(* ===== verification/BlockSeal.v ===== *)
(** * A sealed block is enacted

    What a node builds and seals, every node with the same chain and the same
    state accepts: the execution of a transaction depends on the header through
    a few of its fields, the writer of a block and the comparisons of [enact]
    use the same formulas, and the uncles that are included pass their checks. *)
From S2P Require Import Prelude CommonData RLP RLPCodec RLPFields TransactionBase State NativeStorage.
From S2P Require Import Instruction LegacyVM LegacyVMExec Receipt ReceiptSpec BlockHeader BlockHeaderCodec SealEngine EthashSeal BasicAuthority.
From S2P Require Import TrieHash Executive TransactionQueue BlockChain BlockChainTree BlockChainVerify BlockChainInsert Block BlockSpec.

Module BlockSeal.
Import CommonData RLP RLPCodec RLPFields State TransactionBase Executive BlockChain Block BlockSpec.
Import BlockHeader(BlockHeader, HeaderError, mkHeader, is_set, HeaderData, BlockData, of_bytes, hash, WithSeal, WithoutSeal,
  CheckNothingNew, m_hash, m_parentHash, m_author, m_timestamp, m_number, m_stateRoot, m_receiptsRoot, m_logBloom,
  m_transactionsRoot, m_sha3Uncles, m_difficulty, m_gasLimit, m_extraData).
Import BlockHeaderCodec(header_ok, all_fields, block_bytes, extractHeader_block, populate_fields, block_construct,
  header_rlp_fields).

* Work request: Search the listing for "BlockChain" and copy each line holding it.

* Answer to this task:
From S2P Require Import TrieHash Executive TransactionQueue BlockChain BlockChainTree BlockChainVerify BlockChainInsert Block BlockSpec.
Import CommonData RLP RLPCodec RLPFields State TransactionBase Executive BlockChain Block BlockSpec.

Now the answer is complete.